- Full name: Construction Workers Solidarity, Inc.
- Abbreviation: CWS
- Chairperson: Edwin Gardiola
- Sector(s) represented: Construction workers
- Colors: Orange

Current representation (20th Congress);
- Seats in the House of Representatives: 1 / 3 (Out of 63 party-list seats)
- Representative(s): Edwin Gardiola

Website
- cwspartylistph.com

= Construction Workers Solidarity =

Political party in the Philippines

Construction Workers Solidarity (CWS) is a political organization in the Philippines which seeks to represent the interests of construction workers. Following the 2019 Philippine House of Representatives elections, CWS secured one seat through the party-list vote. The CWS was established in the 1990s.

==Electoral history==

===2016 elections===
In the 2016 national elections, CWS Party List was allowed by the Commission on Elections (Comelec) to join the elections as an official party list. They were not able to come up with enough votes to secure a seat in the 2016 elections. In the 2019 mid-term elections, CWS Party List joined anew and was able to secure a congressional seat with former Department of Public Works and Highways (DPWH) Undersecretary Romeo S. Momo as the representative of the construction workers sector.

===2022 elections===
CWS Party List filed its Certificate of Candidacy for the 2022 Philippine Elections. on October 5, 2021. The CWS has pledged to continue the implementation of the Build! Build! Build! program of President Rodrigo Duterte's administration which has been overseen by DPWH secretary Mark Villar. CWS Party-list being part of 19th Congress got 412,333 total of votes in the 2022 election and was number 21 on the total vote getters for the party-list election of the Philippines.

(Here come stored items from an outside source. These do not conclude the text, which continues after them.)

(* ================================================================== *)
(** * Durations, totals and counters *)
(* ================================================================== *)

(** ** Coercion of a duration *)

Definition isNumber (v : JS.JSValue) : bool :=
  match v with JS.JSNumber _ => true | _ => false end.

(** A value that is not already a Number never coerces to NaN. *)
Lemma safeParseFloat_not_nan (v : JS.JSValue) :
  isNumber v = false -> JS.isNaN (safeParseFloat v) = false.
Proof.
  destruct v; try discriminate; intros _; unfold safeParseFloat.
  all: destruct (JS.isNaN (JS.parseFloat _)) eqn:E; [reflexivity | exact E].
Qed.

Lemma safeParseFloat_absent :
  safeParseFloat JS.JSUndefined = 0%float /\ safeParseFloat JS.JSNull = 0%float.
Proof. split; reflexivity. Qed.

Definition flightOfDuration (d : JS.JSValue) : Flight :=
  sampleFlight DateMissing "completed" "JFK" "LAX" "AA" d.


(** ** Where NaN cannot come from *)

(** A Number that is neither NaN nor an infinity. *)
Definition finiteNumber (x : float) : Prop :=
  match Prim2SF x with
  | S754_zero _ | S754_finite _ _ _ => True
  | _ => False
  end.

Lemma SFadd_finite_not_nan a d :
  a <> S754_nan ->
  match d with S754_zero _ | S754_finite _ _ _ => True | _ => False end ->
  SFadd prec emax a d <> S754_nan.
Proof.
  intros Ha Hd.
  destruct a as [sa|sa| |sa ma ea]; try congruence;
    destruct d as [sd|sd| |sd md ed]; try contradiction; simpl;
    try discriminate.
  - destruct sa, sd; discriminate.
  - apply FloatFacts.binary_normalize_not_nan.
Qed.

Lemma roundTo_not_nan f x :
  Prim2SF x <> S754_nan -> JS.isNaN (roundTo f x) = false.
Proof.
  intros H. rewrite roundTo_spec.
  pose proof (FloatFacts.is_nan_false x H) as Hx.
  destruct (Prim2SF x) as [s|s| |s m e]; try congruence.
  - reflexivity.
  - destruct s; reflexivity.
  - destruct (_ <=? _)%float; [exact Hx | apply ofDecimal_not_nan].
Qed.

CWS Party-list is now represented by engineer and entrepreneur Edwin Gardiola at the House of Representatives. Since becoming a Congress representative, two construction firms owned by Gardiola's relatives were awarded P16 billion in flood control, road, and other infrastructure projects from 2023 to 2025.

===2025 elections===
Incumbent representative Edwin Gardiola is the first nominee of CWS for the 2025 election. However, in February 2025, a disqualification case was filed against CWS by Batangas gubernatorial candidate Jay Manalo Ilagan, when Gardiola attended a giveaway event at the Barako Fest in Lipa. Three sedan cars given as prizes were allegedly sponsored by Gardiola, which the complainant believes to constitute vote buying.

==Work and advocacies==
The Construction Workers Solidarity Party List has been involved in furthering the advocacies that involve the construction workers. CWS has provided various forms of assistance in the form of financial, medical transport services, displaced workers cash support, and vaccine provision against the COVID-19 pandemic, among others.

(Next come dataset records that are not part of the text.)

(** * Configuration audit: whitelist against device output

    A shallow embedding of [config_comparison.py]: the normalisation of the
    device output, the parsing of whitelist sections, the comparator with its
    placeholder matching, the section router and the compliance score of the
    statistics sheet.

    Conventions of the model.
    - Text is 7-bit ASCII: a Python [str] is a [string]; a code above 127
      stands for itself (it is neither white space nor a cased letter).
    - A loaded JSON document is a value of [json]; a number is an integer
      (a JSON float is outside the model).  A [dict] keeps insertion order, so
      it is an association list whose first binding of a key is the live one.
    - A Python exception is the [Raise] outcome of the [result] monad;
      [try ... except Exception] is [try_except].
    - [re.match] on a pattern built from whitelist text is Python's regular
      expression engine, outside the repository: it is a Section variable.
      The one pattern the source fixes ([hostname\s+(\S+)]) is written out. *)

From Stdlib Require Import String Ascii List ZArith Bool Arith Lia.
From Stdlib Require Import Uint63 Floats.
From Stdlib Require Import DecimalString.
Import ListNotations.

Set Warnings "-register-all".

Local Open Scope nat_scope.
Local Open Scope list_scope.
Local Open Scope string_scope.

(* ================================================================== *)
(** ** Exceptions *)

Inductive result (A : Type) : Type :=
| Return (a : A)
| Raise.

Arguments Return {A} a.
Arguments Raise {A}.

Definition bind {A B : Type} (m : result A) (k : A -> result B) : result B :=
  match m with
  | Return a => k a
  | Raise => Raise
  end.

Notation "x <- m ;; k" := (bind m (fun x => k))
  (at level 61, m at next level, right associativity).

(** [try: body except Exception: return handler] *)
Definition try_except {A : Type} (body : result A) (handler : A) : A :=
  match body with
  | Return a => a
  | Raise => handler
  end.

Fixpoint mapM {A B : Type} (f : A -> result B) (l : list A) : result (list B) :=
  match l with
  | [] => Return []
  | a :: l' => b <- f a ;; bs <- mapM f l' ;; Return (b :: bs)
  end.

(* ================================================================== *)
(** ** Python string primitives *)

(** [str.isspace] on one ASCII character: TAB, LF, VT, FF, CR, the four
    separators 0x1c-0x1f and the space.  The same set is [\s] of [re]. *)
Definition is_space (c : ascii) : bool :=
  let n := nat_of_ascii c in
  (((9 <=? n) && (n <=? 13)) || ((28 <=? n) && (n <=? 32)))%nat.

Definition lower_char (c : ascii) : ascii :=
  let n := nat_of_ascii c in
  if ((65 <=? n) && (n <=? 90))%nat then ascii_of_nat (n + 32) else c.

(** [s.lower()] *)
Fixpoint lower (s : string) : string :=
  match s with
  | EmptyString => EmptyString
  | String c s' => String (lower_char c) (lower s')
  end.

Fixpoint lstrip_by (p : ascii -> bool) (s : string) : string :=
  match s with
  | EmptyString => EmptyString
  | String c s' => if p c then lstrip_by p s' else s
  end.

Fixpoint rstrip_by (p : ascii -> bool) (s : string) : string :=
  match s with
  | EmptyString => EmptyString
  | String c s' =>
      match rstrip_by p s' with
      | EmptyString => if p c then EmptyString else String c EmptyString
      | r => String c r
      end
  end.

(** [s.strip(chars)], the set [chars] given as a predicate *)
Definition strip_by (p : ascii -> bool) (s : string) : string :=
  rstrip_by p (lstrip_by p s).

(** [s.strip()] *)
Definition strip (s : string) : string := strip_by is_space s.

(** [s.startswith(pre)] *)
Definition startswith (s pre : string) : bool := prefix pre s.

(** [sub in s] for two strings *)
Fixpoint contains (sub s : string) : bool :=
  prefix sub s ||
  match s with
  | EmptyString => false
  | String _ s' => contains sub s'
  end.

Definition newline : ascii := "010"%char.

(** [s.split('\n')]: never empty, [''.split('\n') == ['']] *)
Fixpoint split_nl (s : string) : list string :=
  match s with
  | EmptyString => [EmptyString]
  | String c s' =>
      if Ascii.eqb c newline then EmptyString :: split_nl s'
      else match split_nl s' with
           | h :: t => String c h :: t
           | [] => [String c EmptyString]
           end
  end.

(** [s.replace(old, new)] for a non-empty [old]: occurrences are replaced
    from the left and do not overlap; [skip] counts the characters of an
    occurrence still to be passed over. *)
Fixpoint replace_from (old new : string) (skip : nat) (s : string) : string :=
  match s with
  | EmptyString => EmptyString
  | String c s' =>
      match skip with
      | S k => replace_from old new k s'
      | O =>
          if prefix old s
          then new ++ replace_from old new (String.length old - 1) s'
          else String c (replace_from old new 0 s')
      end
  end.

Definition replace (s old new : string) : string := replace_from old new 0 s.

(** [sep.join(items)] is [String.concat sep items]. *)
Definition join (sep : string) (items : list string) : string :=
  String.concat sep items.

Definition nonempty (s : string) : bool :=
  match s with
  | EmptyString => false
  | String _ _ => true
  end.

(* ================================================================== *)
(** ** JSON values as [json.load] builds them *)

Inductive json : Type :=
| JNull
| JBool (b : bool)
| JInt (n : Z)
| JStr (s : string)
| JList (l : list json)
| JDict (d : list (string * json)).

Definition dict : Type := list (string * json).

Fixpoint lookup {V : Type} (k : string) (d : list (string * V)) : option V :=
  match d with
  | [] => None
  | (k', v) :: d' => if String.eqb k k' then Some v else lookup k d'
  end.

Definition keys {V : Type} (d : list (string * V)) : list string := map fst d.

(** Truth value of an object, as [if x] takes it. *)
Definition truthy (v : json) : bool :=
  match v with
  | JNull => false
  | JBool b => b
  | JInt n => negb (Z.eqb n 0)
  | JStr s => nonempty s
  | JList l => match l with [] => false | _ => true end
  | JDict d => match d with [] => false | _ => true end
  end.

Definition isinstance_str (v : json) : bool :=
  match v with JStr _ => true | _ => false end.
Definition isinstance_list (v : json) : bool :=
  match v with JList _ => true | _ => false end.
Definition isinstance_dict (v : json) : bool :=
  match v with JDict _ => true | _ => false end.

(** *** [str(x)] and [repr(x)] *)

Definition squote : ascii := "039"%char.
Definition dquote : ascii := "034"%char.
Definition backslash : ascii := "092"%char.

Definition hex_digit (n : nat) : ascii :=
  if (n <? 10)%nat then ascii_of_nat (48 + n) else ascii_of_nat (87 + n).

Definition repr_char (quote c : ascii) : string :=
  let n := nat_of_ascii c in
  if Ascii.eqb c quote || Ascii.eqb c backslash then String backslash (String c "")
  else if (n =? 9)%nat then String backslash "t"
  else if (n =? 10)%nat then String backslash "n"
  else if (n =? 13)%nat then String backslash "r"
  else if ((n <? 32) || (n =? 127))%nat
       then String backslash
              (String "x" (String (hex_digit (n / 16)) (String (hex_digit (n mod 16)) "")))
  else String c "".

Fixpoint repr_chars (quote : ascii) (s : string) : string :=
  match s with
  | EmptyString => EmptyString
  | String c s' => repr_char quote c ++ repr_chars quote s'
  end.

(** [repr] of a string: single quotes, unless the text has a single quote and
    no double quote. *)
Definition repr_str (s : string) : string :=
  let quote :=
    if contains (String squote "") s && negb (contains (String dquote "") s)
    then dquote else squote in
  String quote (repr_chars quote s ++ String quote "").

CWS Party List has filed 120 bills that it has principally authored and co-authored 103 bills.

According to a Gardiola family spokesperson, the Security and Exchange Commission registration of the family's JSG Construction was revoked in 2006 "due to the oversight of the company’s previous accountant".

== Electoral results ==

| Election | Votes | % | Secured Seats | Party-List Seats | Congress | 1st Representative | 2nd Representative | 3rd Representative |
| 2016 | 9,121 | 0.282 | 0 / 3 | 59 | 17th Congress 2016–2019 | —N/a | —N/a | —N/a |
| 2019 | 277,940 | 1.00% | 1 / 3 | 61 | 18th Congress 2019–2022 | Romeo Momo | —N/a | —N/a |
| 2022 | 412,333 | 1.1204% | 1 / 3 | 63 | 19th Congress 2022–2025 | Edwin Gardiola | —N/a | —N/a |
| 2025 | 477,517 | 1.14% | 1 / 3 | 63 | 20th Congress 2025–2028 | Edwin Gardiola | —N/a | —N/a |
Note: For party-list representation in the House of Representatives of the Philippines, a party can win a maximum of three seats.